Recently Brigitte and I were talking about nicotine, and the subject of people in the Andes chewing coca leaves came up. Didn’t that help those living in high altitudes where oxygen is thin? That got me to thinking about the sometimes disastrous consequences of human ingenuity. These plants were used in pre-industrial times—indeed as some are still used today, like coca leaves still are, like coffee still is—in a form that does very little harm. Egyptian doctors used to tell their patients to eat poppy seeds to lessen pain. I recall my mother telling us that Hungarian peasant women used to tie poppy seeds in a bit of cloth and give it their babies to lick in order to keep them quiet; these were ordinary poppies, not the opium variety, but all poppies contain the drug.
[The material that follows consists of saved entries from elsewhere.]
Definition vecCeil (a : Vec2) : Vec2 :=
  (Math.ceil (fst a), Math.ceil (snd a)).

Definition vecSubtract (a b : Vec2) : Vec2 :=
  ((fst a - fst b)%js, (snd a - snd b)%js).

End Vec.

(* ================================================================= *)
(** ** Bounding boxes ([Extent.ts]) *)

Module Extent.
Import JS Vec.

(** Modelled from the spec: [Extent.ts] is not among the sources.  An
    extent has a [min] and a [max] corner, can be built empty and is
    extended to include a point.  The empty extent has its corners at the
    opposite infinities, so that the first point included becomes both
    corners. *)
Record t : Type := { min : Vec2; max : Vec2 }.

Definition constructor : t :=
  {| min := (PInf, PInf); max := (NInf, NInf) |}.

Definition extendSelf (this : t) (point : Vec2) : t :=
  {| min := (Math.min (fst (min this)) (fst point),
             Math.min (snd (min this)) (snd point));
     max := (Math.max (fst (max this)) (fst point),
             Math.max (snd (max this)) (snd point)) |}.

End Extent.

(* ================================================================= *)
(** ** The heap of objects *)

Module Heap.

Definition ref : Type := nat.

(** Objects of type [A], each at its reference; [next] is the first
    reference not yet given out. *)
Record t (A : Type) : Type := { cells : ref -> A; next : ref }.

Definition get {A} (h : t A) (p : ref) : A := cells h p.

Definition set {A} (h : t A) (p : ref) (v : A) : t A :=
  {| cells := fun q => if Nat.eqb q p then v else cells h q;
     next := next h |}.

(** A new object: it gets the reference [next h]. *)
Definition alloc {A} (h : t A) (v : A) : ref * t A :=
  (next h,
   {| cells := fun q => if Nat.eqb q (next h) then v else cells h q;
      next := S (next h) |}).

Definition allocated {A} (h : t A) (p : ref) : Prop := (p < next h)%nat.

(** The heap before any object is made; [d] fills the cells not in use. *)
Definition empty {A} (d : A) : t A := {| cells := fun _ => d; next := 0%nat |}.

End Heap.

(* ================================================================= *)
(** ** [Viewport.ts] *)

Module Viewport.
Import JS Constants Num Vec.

(** The parameters that define the viewport. *)
Record Transform : Type := { x : number; y : number; k : number; r : number }.

(** The loosely typed argument of the constructor and of [transform]: an
    object on which each of the four fields may be absent. *)
Record TransformLike : Type := {
  obj_x : option number;
  obj_y : option number;
  obj_k : option number;
  obj_r : option number
}.

(** [transform?.f]: the field [f] of an argument that may itself be
    [undefined]. *)
Definition opt_field (transform : option TransformLike)
    (f : TransformLike -> option number) : option number :=
  match transform with
  | Some o => f o
  | None => None
  end.

(** Unary plus on a value that is a number already. *)
Definition uplus (a : number) : number := a.

(** A [Viewport] object: [_transform] is a reference to its [Transform]
    object in the heap, [_dimensions] a pair. *)
Record t : Type := { _transform : Heap.ref; _dimensions : Vec2 }.

Definition heap : Type := Heap.t Transform.

(** The result of an accessor: the value asked for, or [this] after the
    update. *)
Inductive GetSet (A : Type) : Type :=
| Got (v : A)
| This (this : t).
Arguments Got {A} v.
Arguments This {A} this.

Section WithBounds.
Context `{B : Bounds}.

Definition constructor (transform : option TransformLike)
    (dimensions : option Vec2) (h : heap) : t * heap :=
  let tr :=
    {| x := or_default (opt_field transform obj_x) (Fin 0);
       y := or_default (opt_field transform obj_y) (Fin 0);
       k := numClamp (or_default (opt_field transform obj_k)
                        (Fin 256 / Math.PI)%js) MIN_K MAX_K;
       r := numWrap (or_default (opt_field transform obj_r) (Fin 0))
              (Fin 0) TAU |} in
  let (p, h') := Heap.alloc h tr in
  ({| _transform := p;
      _dimensions := match dimensions with
                     | Some d => d
                     | None => (Fin 0, Fin 0)
                     end |}, h').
The American Indians chewed tobacco or smoked it in ritual settings—but that smoke was far too harsh for inhalation. The strongest of these drugs, morphine, was the first to be industrialized as smoked opium—and thus it began to harm its addicts. Extracted and purified cocaine is also a wildly addictive drug—but it requires highly developed industrial processing to extract it in concentrated form. And in the case of tobacco, its transformation into cigarettes is the chief reason why lung cancer ranks so high as a killer. Cigarettes are mild, the inhalation of the smoke is easy—and the nicotine reaches the brain almost instantaneous and thus releases hormones and neurotransmitters in such magnitudes that the effects are very rapid and highly desirable.
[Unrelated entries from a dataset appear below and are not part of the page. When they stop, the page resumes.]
Lemma contextBlock_tight (r : SearchResult.t) : tight (contextBlock r).
Proof.
  assert (E : contextBlock r
              = lit "<context source="
                ++ ([dquote] ++ SearchResult.citation r ++ [dquote]
                    ++ lit ">" ++ [nl] ++ SearchResult.content r ++ [nl])
                ++ lit "</context>").
  { unfold contextBlock. now rewrite <- !app_assoc. }
  rewrite E. apply tight_app; split; reflexivity.
Qed.

End SearchFacts.

(** ** Sorting by score *)

Module SortFacts.
Import Aux.

Lemma gtb_true (x y : R) : gtb x y = true <-> x > y.
Proof. unfold gtb. destruct (Rgt_dec x y); split; (congruence || auto). Qed.

Lemma gtb_false (x y : R) : gtb x y = false <-> x <= y.
Proof.
  unfold gtb. destruct (Rgt_dec x y); split; try congruence; try lra.
Qed.

Lemma geb_true (x y : R) : geb x y = true <-> x >= y.
Proof. unfold geb. destruct (Rge_dec x y); split; (congruence || auto). Qed.

Section ByKey.
Variable A : Type.
Variable key : A -> R.

Lemma hasKey_true (s : R) (a : A) : hasKey key s a = true <-> key a = s.
Proof.
  unfold hasKey. destruct (Req_dec_T (key a) s); split; (congruence || auto).
Qed.

Lemma insertSorted_In (a x : A) (l : list A) :
  In x (insertSorted (descending key) a l) <-> x = a \/ In x l.
Proof.
  induction l as [|b l IH]; cbn [insertSorted].
  - cbn. intuition.
  - destruct (gtb ((descending key) a b) 0); cbn [In]; [rewrite IH|]; intuition.
Qed.

Lemma insertSorted_sorted (a : A) (l : list A) :
  sortedDown key l -> sortedDown key (insertSorted (descending key) a l).
Proof.
  induction 1 as [|b l Hl IH Hb]; cbn [insertSorted].
  - repeat constructor.
  - destruct (gtb ((descending key) a b) 0) eqn:E.
    + apply gtb_true in E. unfold descending in E.
      constructor; [exact IH|].
      apply Forall_forall. intros x Hx. apply insertSorted_In in Hx.
      destruct Hx as [->|Hx]; [lra|].
      rewrite Forall_forall in Hb. auto.
    + apply gtb_false in E. unfold descending in E.
      constructor; [now constructor|].
      constructor; [lra|].
      eapply Forall_impl; [|exact Hb]. intros x Hx. cbv beta in *. lra.
Qed.

Lemma sort_sorted (l : list A) : sortedDown key (sort (descending key) l).
Proof.
  induction l as [|a l IH]; cbn [sort fold_right].
  - constructor.
  - now apply insertSorted_sorted.
Qed.

Lemma sort_In (x : A) (l : list A) : In x (sort (descending key) l) <-> In x l.
Proof.
  induction l as [|a l IH]; cbn [sort fold_right]; [reflexivity|].
  fold (sort (descending key) l). rewrite insertSorted_In, IH. cbn. intuition.
Qed.

(** The sort is stable: the elements of one key keep their order. *)
Lemma insertSorted_stable (s : R) (a : A) (l : list A) :
  filter (hasKey key s) (insertSorted (descending key) a l)
  = filter (hasKey key s) (a :: l).
Proof.
  induction l as [|b l IH]; [reflexivity|]. cbn [insertSorted].
  destruct (gtb ((descending key) a b) 0) eqn:E; [|reflexivity].
  apply gtb_true in E. unfold descending in E.
  cbn [filter] in *. rewrite IH.
  destruct (hasKey key s a) eqn:Ea, (hasKey key s b) eqn:Eb; try reflexivity.
  apply hasKey_true in Ea, Eb. lra.
Qed.

Lemma sort_stable (s : R) (l : list A) :
  filter (hasKey key s) (sort (descending key) l) = filter (hasKey key s) l.
Proof.
  induction l as [|a l IH]; [reflexivity|]. cbn [sort fold_right].
  fold (sort (descending key) l). rewrite insertSorted_stable.
  cbn [filter]. now rewrite IH.
Qed.

Lemma sortedDown_firstn (n : nat) (l : list A) :
  sortedDown key l -> sortedDown key (firstn n l).
Proof.
  intros H. revert n. induction H as [|a l Hl IH Ha]; intros n.
  - rewrite firstn_nil. constructor.
  - destruct n as [|n]; cbn [firstn]; [constructor|].
    constructor; [apply IH|].
    apply Forall_forall. intros x Hx.
    rewrite Forall_forall in Ha. apply Ha.
    rewrite <- (firstn_skipn n l). apply in_or_app. now left.
Qed.
End ByKey.

Lemma slice0_firstn (A : Type) (k : Z) (l : list A) :
  exists n, slice0 k l = firstn n l /\ ((0 <= k)%Z -> (Z.of_nat n <= k)%Z).
Proof.
  unfold slice0. eexists. split; [reflexivity|]. intros Hk.
  destruct (k <? 0)%Z eqn:E; [apply Z.ltb_lt in E; lia|]. lia.
Qed.

Lemma filter_firstn_prefix (A : Type) (p : A -> bool) (n : nat) (l : list A) :
  filter p l = filter p (firstn n l) ++ filter p (skipn n l).
Proof. now rewrite <- filter_app, firstn_skipn. Qed.

Lemma filter_map_swap (A B : Type) (f : A -> B) (p : B -> bool) (l : list A) :
  filter p (map f l) = map f (filter (fun a => p (f a)) l).
Proof.
  induction l as [|a l IH]; [reflexivity|]. cbn [map filter].
  destruct (p (f a)); cbn [map]; now rewrite IH.
Qed.

Lemma filter_filter_implied (A : Type) (p q : A -> bool) (l : list A) :
  (forall a, p a = true -> q a = true) ->
  filter p (filter q l) = filter p l.
Proof.
  intros H. induction l as [|a l IH]; [reflexivity|]. cbn [filter].
  destruct (q a) eqn:Eq; cbn [filter].
  - now rewrite IH.
  - destruct (p a) eqn:Ep; [|exact IH].
    rewrite (H a Ep) in Eq. discriminate.
Qed.

Lemma filter_none (A : Type) (p : A -> bool) (l : list A) :
  Forall (fun a => p a = false) l -> filter p l = [].
Proof.
  induction 1 as [|a l Ha _ IH]; [reflexivity|]. cbn [filter].
  now rewrite Ha.
Qed.

Lemma StronglySorted_map (A B : Type) (f : A -> B)
  (R1 : A -> A -> Prop) (R2 : B -> B -> Prop) (l : list A) :
  (forall a b, R1 a b -> R2 (f a) (f b)) ->
  StronglySorted R1 l -> StronglySorted R2 (map f l).
Proof.
  intros H. induction 1 as [|a l Hl IH Ha]; cbn [map]; constructor.
  - exact IH.
  - apply Forall_forall. intros y Hy. apply in_map_iff in Hy.
    destruct Hy as [x [<- Hx]]. rewrite Forall_forall in Ha. auto.
Qed.

End SortFacts.

(** ** The keywords *)

Module KeywordFacts.
Import Aux JsFacts MyDataSource Spec.

Lemma lowerChar_idempotent (c : ascii) : lowerChar (lowerChar c) = lowerChar c.
Proof. each_ascii c; reflexivity. Qed.


Lemma lowerChar_word (c : ascii) : isWord (lowerChar c) = isWord c.
Proof. each_ascii c; reflexivity. Qed.

Lemma word_not_space (c : ascii) : isWord c = true -> isSpace c = false.
Proof. each_ascii c; cbv; congruence. Qed.


Lemma matchSpaces_positive (t : str) :
  (0 < matchSpaces t)%nat <-> exists a t', t = a :: t' /\ isSpace a = true.
Proof.
  unfold matchSpaces. destruct t as [|a t]; cbn [takeWhile length].
  - split; [lia | intros (a & t' & H & _); discriminate].
  - destruct (isSpace a) eqn:E; cbn [length].
    + split; [eauto | lia].
    + split; [lia | intros (b & t' & H & Hb); congruence].
Qed.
Wednesday, January 25, 2012
What do caffeine, cocaine, nicotine, and morphine have in common? They all come from plants in which they form a relatively small part of plant tissues. The psychoactive effects of ingesting these molecules have caused humanity to harvest them long before anything like civilization dawned. The first three help us manage stress by acting simultaneously as stimulants and as relaxants; the last, along with codeine, alleviates pain. All belong to the chemical family of alkaloids; thus the molecules feature ring-formations in which nitrogen is dominant but linked to other elements.
In some areas, a lot of knowledge is a dangerous thing; chew on a leaf and ponder this while the coffee brews. A lot of knowledge mixed with a highly commercialized culture—now that becomes really dangerous.